◆ Work to be completed ◆
Start with the first line of the records below. Output each line exactly, ending with the one that contains "Lemma reference_in_force (R".

◆ Stored data entries ◆

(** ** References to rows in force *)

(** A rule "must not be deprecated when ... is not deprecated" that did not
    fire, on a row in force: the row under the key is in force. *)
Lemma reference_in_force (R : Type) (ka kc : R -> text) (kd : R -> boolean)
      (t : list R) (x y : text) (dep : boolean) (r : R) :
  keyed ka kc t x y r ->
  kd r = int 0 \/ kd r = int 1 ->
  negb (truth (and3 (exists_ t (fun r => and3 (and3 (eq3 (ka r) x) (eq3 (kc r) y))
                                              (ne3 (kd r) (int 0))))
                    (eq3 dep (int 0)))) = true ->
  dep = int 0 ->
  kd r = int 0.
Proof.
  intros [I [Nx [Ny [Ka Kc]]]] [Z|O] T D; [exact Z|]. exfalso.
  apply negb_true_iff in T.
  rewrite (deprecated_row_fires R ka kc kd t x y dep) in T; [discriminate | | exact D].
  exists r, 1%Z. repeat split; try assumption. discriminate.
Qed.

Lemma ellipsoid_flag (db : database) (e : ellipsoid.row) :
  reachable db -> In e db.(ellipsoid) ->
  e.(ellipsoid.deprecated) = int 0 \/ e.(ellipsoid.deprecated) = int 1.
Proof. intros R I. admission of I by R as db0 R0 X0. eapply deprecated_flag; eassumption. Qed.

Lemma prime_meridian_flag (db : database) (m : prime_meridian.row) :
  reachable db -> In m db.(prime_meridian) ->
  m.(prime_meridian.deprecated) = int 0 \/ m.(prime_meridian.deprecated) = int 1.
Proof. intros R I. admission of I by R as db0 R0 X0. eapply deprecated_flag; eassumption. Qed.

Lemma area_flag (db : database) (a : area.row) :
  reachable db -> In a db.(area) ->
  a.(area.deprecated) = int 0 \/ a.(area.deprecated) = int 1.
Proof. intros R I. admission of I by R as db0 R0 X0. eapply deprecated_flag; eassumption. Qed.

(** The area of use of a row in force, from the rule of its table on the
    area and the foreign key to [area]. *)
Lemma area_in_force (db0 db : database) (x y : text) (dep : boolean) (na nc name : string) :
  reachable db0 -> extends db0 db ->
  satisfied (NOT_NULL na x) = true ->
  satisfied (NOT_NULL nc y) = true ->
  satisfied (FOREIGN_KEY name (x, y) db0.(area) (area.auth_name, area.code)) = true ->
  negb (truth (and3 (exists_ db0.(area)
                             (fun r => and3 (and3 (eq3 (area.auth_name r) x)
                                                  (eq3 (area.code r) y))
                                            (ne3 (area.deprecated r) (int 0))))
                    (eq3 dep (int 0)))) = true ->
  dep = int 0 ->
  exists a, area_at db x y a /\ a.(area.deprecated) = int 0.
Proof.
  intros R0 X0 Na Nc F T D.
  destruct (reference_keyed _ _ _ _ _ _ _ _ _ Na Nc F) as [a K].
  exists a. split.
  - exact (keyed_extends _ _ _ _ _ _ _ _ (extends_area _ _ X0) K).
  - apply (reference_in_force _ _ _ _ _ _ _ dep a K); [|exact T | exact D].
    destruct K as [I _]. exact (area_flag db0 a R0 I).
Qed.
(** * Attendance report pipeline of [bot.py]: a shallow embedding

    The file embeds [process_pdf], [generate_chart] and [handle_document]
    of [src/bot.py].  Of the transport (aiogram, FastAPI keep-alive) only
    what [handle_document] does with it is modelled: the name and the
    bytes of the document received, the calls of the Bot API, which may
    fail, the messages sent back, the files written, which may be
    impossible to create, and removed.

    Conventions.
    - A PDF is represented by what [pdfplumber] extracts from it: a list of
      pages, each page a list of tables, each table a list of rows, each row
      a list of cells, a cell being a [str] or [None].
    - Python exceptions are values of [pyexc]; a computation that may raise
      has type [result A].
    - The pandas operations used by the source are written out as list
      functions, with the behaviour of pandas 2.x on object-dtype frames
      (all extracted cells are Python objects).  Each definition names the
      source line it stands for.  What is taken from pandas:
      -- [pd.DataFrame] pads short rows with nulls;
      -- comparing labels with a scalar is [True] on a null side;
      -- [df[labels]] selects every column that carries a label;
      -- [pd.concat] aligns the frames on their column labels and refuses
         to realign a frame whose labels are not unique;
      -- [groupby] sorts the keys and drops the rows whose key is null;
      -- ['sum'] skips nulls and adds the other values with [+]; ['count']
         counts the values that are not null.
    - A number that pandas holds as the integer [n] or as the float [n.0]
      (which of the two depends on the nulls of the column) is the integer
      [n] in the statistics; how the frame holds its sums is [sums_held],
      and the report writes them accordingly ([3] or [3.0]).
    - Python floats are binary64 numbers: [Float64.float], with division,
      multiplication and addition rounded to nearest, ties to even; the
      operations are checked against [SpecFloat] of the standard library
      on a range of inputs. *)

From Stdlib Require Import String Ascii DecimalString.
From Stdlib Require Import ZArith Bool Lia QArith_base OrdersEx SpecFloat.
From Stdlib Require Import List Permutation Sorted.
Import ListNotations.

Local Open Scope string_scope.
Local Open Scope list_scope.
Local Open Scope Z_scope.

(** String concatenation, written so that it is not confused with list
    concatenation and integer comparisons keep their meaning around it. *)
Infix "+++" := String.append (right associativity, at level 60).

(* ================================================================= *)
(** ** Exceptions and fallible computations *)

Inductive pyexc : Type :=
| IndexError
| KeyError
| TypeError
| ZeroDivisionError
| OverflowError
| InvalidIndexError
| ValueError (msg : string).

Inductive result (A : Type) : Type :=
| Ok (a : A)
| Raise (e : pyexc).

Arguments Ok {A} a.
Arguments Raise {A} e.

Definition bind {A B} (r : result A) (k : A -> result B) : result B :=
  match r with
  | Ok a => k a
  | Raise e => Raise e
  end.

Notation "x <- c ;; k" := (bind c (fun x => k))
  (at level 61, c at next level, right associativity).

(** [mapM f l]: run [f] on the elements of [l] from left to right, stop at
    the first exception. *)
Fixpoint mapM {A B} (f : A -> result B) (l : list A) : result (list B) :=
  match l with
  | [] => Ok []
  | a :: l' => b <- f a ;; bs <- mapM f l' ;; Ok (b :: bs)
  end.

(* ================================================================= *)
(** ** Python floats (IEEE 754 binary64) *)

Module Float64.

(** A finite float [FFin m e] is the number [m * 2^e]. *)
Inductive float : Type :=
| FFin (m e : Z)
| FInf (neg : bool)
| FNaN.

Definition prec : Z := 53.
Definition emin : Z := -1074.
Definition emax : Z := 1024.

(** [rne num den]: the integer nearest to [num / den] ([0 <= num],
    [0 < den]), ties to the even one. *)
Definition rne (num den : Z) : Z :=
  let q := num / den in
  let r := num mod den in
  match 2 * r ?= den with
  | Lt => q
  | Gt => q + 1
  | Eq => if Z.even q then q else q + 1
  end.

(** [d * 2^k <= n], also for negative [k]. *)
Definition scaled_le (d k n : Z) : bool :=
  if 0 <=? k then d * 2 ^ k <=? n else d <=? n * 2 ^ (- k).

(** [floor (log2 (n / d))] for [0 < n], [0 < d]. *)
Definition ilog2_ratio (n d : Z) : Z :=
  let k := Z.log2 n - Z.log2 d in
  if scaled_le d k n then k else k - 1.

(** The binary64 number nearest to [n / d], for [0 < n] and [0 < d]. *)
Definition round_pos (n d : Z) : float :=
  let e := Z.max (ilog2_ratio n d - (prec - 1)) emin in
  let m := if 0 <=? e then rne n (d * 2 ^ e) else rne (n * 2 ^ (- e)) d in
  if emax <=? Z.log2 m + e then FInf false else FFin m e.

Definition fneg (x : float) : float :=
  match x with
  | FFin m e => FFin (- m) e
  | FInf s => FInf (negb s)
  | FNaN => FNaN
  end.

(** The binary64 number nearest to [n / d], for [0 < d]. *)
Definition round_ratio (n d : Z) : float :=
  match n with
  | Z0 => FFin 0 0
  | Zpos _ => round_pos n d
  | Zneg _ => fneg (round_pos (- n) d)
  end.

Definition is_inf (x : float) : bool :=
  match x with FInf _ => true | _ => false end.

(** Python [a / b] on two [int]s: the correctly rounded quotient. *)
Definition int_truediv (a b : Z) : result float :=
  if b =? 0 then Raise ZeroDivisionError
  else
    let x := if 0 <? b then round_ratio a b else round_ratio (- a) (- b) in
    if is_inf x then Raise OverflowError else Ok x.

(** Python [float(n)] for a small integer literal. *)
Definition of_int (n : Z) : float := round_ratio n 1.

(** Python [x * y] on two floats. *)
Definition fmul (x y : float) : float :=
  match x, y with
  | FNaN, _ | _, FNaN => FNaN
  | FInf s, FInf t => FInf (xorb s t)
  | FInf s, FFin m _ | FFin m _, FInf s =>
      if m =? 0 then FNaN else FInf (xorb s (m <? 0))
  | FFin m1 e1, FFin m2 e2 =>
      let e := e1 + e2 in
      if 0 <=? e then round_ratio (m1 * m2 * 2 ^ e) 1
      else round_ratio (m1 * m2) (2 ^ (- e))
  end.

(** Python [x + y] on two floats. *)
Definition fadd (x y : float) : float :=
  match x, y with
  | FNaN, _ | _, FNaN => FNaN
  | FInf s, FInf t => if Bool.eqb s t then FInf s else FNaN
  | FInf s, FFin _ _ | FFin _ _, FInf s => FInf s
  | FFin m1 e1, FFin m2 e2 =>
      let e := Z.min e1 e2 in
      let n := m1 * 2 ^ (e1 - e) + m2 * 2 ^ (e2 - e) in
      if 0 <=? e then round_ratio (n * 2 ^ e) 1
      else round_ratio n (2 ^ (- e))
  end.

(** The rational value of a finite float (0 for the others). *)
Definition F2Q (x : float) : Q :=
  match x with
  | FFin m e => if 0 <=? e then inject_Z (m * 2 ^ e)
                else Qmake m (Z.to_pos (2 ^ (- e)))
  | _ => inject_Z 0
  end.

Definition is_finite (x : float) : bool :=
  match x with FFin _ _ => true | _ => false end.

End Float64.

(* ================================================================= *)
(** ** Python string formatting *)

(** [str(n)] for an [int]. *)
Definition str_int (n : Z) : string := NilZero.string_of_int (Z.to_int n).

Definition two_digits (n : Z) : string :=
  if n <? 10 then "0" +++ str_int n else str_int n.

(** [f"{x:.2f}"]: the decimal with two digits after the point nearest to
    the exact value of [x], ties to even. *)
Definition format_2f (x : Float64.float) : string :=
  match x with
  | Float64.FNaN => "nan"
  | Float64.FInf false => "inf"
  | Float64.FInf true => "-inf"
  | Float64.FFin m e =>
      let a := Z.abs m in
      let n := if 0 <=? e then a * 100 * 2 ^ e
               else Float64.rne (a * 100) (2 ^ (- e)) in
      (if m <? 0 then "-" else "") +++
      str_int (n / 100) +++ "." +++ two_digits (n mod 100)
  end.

◆ Solution to the problem ◆
(** ** References to rows in force *)

(** A rule "must not be deprecated when ... is not deprecated" that did not
    fire, on a row in force: the row under the key is in force. *)
Lemma reference_in_force (R : Type) (ka kc : R -> text) (kd : R -> boolean)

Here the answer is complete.